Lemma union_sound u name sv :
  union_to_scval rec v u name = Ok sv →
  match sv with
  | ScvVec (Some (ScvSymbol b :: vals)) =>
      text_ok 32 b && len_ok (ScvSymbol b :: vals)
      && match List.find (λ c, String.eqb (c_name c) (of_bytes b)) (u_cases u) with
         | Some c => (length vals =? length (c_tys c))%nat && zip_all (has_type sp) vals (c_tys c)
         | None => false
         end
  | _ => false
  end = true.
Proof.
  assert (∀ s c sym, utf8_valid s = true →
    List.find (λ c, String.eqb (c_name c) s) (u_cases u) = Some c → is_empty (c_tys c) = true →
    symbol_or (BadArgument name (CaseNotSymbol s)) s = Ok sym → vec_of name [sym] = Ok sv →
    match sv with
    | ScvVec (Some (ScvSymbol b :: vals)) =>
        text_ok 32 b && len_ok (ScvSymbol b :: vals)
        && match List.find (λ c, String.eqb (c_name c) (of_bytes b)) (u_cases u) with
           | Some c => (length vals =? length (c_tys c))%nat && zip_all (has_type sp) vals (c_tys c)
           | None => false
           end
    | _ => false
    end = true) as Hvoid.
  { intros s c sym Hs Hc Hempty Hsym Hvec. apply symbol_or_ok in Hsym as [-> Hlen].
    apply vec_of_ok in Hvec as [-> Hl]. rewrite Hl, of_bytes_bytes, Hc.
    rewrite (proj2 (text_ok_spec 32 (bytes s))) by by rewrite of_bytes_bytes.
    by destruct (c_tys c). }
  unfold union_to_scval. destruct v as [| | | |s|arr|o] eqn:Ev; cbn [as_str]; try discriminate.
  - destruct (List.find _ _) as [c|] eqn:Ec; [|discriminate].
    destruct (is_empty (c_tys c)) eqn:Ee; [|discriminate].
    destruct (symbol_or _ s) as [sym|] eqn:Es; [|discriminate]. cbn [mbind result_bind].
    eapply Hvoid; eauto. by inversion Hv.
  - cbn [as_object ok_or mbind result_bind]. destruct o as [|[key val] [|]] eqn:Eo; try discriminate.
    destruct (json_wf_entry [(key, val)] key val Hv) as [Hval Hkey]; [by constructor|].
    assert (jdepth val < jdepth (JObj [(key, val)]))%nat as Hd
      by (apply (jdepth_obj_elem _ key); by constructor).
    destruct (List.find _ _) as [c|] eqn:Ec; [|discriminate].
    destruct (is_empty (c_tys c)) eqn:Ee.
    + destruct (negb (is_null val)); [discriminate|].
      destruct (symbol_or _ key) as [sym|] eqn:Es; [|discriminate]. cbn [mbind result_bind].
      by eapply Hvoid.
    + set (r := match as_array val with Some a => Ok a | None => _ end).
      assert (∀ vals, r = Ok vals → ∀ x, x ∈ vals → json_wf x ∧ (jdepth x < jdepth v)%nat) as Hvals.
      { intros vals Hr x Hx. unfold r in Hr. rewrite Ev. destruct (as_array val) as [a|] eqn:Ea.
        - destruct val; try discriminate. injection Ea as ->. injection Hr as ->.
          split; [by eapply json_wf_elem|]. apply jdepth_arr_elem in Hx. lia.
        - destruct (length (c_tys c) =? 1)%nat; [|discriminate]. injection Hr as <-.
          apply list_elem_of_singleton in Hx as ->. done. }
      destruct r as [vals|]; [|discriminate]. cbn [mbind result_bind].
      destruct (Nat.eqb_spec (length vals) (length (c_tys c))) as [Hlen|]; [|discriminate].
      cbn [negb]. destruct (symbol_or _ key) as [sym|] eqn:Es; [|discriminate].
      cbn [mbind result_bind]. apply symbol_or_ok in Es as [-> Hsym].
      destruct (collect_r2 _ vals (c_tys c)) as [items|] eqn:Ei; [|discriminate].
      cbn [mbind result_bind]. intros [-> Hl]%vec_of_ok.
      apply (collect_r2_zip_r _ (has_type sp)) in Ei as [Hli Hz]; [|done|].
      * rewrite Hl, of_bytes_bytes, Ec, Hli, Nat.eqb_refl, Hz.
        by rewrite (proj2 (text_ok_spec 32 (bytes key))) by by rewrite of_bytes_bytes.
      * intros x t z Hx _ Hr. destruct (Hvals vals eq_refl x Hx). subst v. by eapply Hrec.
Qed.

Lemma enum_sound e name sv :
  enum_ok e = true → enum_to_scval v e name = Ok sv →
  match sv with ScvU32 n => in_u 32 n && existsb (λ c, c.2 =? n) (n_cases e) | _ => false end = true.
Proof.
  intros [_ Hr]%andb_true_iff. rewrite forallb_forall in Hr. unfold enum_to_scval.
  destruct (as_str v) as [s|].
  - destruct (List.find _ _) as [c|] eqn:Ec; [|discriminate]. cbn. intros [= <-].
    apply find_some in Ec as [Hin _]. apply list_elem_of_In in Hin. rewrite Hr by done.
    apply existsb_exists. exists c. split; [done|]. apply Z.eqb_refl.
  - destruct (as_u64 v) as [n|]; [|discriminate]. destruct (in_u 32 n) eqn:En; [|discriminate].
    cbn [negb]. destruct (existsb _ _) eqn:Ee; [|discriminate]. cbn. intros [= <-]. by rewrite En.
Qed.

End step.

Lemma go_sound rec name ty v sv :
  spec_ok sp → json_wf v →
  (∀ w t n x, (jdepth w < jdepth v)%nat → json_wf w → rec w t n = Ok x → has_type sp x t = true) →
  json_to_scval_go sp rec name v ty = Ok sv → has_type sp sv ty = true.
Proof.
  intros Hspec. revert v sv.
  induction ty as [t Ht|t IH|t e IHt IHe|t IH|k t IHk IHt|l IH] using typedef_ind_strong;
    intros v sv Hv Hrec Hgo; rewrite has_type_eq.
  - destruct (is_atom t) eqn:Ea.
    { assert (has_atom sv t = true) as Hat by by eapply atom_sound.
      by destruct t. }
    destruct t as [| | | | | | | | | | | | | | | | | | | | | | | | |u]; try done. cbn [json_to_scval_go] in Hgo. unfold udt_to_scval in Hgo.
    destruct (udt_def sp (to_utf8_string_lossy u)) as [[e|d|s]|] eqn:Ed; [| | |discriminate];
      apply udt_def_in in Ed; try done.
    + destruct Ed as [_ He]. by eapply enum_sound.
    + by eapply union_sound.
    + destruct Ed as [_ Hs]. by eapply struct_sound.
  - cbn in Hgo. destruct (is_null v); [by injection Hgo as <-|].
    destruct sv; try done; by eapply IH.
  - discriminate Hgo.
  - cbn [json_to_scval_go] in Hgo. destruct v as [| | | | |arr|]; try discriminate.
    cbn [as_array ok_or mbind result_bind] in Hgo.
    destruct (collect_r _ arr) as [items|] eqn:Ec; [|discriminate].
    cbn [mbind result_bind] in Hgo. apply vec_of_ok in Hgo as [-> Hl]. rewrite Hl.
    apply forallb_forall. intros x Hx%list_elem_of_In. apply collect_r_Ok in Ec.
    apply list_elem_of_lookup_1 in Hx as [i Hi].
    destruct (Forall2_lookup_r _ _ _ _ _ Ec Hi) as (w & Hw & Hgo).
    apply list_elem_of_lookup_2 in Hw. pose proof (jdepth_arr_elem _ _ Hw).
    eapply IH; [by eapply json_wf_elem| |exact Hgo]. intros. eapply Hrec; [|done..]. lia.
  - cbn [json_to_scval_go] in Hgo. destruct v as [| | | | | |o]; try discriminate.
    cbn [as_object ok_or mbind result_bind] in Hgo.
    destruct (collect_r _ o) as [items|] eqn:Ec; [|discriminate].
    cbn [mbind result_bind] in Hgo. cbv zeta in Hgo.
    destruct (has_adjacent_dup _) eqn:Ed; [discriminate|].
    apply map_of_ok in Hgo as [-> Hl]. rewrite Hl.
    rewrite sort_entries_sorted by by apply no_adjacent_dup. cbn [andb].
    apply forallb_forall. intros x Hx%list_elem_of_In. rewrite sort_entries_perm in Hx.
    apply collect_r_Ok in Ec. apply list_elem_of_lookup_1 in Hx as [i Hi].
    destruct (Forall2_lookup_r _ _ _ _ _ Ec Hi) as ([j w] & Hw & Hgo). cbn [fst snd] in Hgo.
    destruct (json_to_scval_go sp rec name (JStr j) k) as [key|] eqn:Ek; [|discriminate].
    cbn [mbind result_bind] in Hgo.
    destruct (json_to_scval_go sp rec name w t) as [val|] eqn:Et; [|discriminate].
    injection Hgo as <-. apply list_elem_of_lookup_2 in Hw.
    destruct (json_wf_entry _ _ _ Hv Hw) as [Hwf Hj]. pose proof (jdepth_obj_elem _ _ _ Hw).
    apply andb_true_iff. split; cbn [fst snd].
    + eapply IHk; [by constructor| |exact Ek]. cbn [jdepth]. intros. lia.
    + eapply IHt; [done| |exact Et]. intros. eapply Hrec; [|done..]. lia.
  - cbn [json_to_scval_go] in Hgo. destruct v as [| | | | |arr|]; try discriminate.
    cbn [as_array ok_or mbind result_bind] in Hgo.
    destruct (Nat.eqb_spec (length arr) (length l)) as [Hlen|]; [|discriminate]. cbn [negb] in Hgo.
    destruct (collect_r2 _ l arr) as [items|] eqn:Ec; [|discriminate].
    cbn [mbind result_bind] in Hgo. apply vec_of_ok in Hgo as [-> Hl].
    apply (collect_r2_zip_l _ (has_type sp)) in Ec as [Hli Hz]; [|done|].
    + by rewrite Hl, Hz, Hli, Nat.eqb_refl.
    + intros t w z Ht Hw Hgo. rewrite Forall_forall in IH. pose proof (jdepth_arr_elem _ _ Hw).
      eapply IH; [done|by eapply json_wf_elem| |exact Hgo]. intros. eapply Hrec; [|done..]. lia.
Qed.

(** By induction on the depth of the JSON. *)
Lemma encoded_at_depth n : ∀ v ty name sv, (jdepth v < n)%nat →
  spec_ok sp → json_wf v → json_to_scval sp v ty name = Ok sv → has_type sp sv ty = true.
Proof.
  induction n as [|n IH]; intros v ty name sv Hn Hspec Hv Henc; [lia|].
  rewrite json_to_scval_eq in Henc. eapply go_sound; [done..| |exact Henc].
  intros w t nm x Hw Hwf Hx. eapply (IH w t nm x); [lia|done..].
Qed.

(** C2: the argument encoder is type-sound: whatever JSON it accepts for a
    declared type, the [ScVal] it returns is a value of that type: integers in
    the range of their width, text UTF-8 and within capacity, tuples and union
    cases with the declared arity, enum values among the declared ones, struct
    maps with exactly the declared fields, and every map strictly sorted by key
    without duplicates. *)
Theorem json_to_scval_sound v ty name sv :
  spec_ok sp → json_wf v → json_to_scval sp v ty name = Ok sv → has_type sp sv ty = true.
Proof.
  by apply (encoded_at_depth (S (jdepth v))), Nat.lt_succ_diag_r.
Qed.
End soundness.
==================================================
* **What you have to do**
Above are the records. Identify each line that contains the word "ScvVec".

* **Solved exercise**
  | ScvVec (Some (ScvSymbol b :: vals)) =>
    | ScvVec (Some (ScvSymbol b :: vals)) =>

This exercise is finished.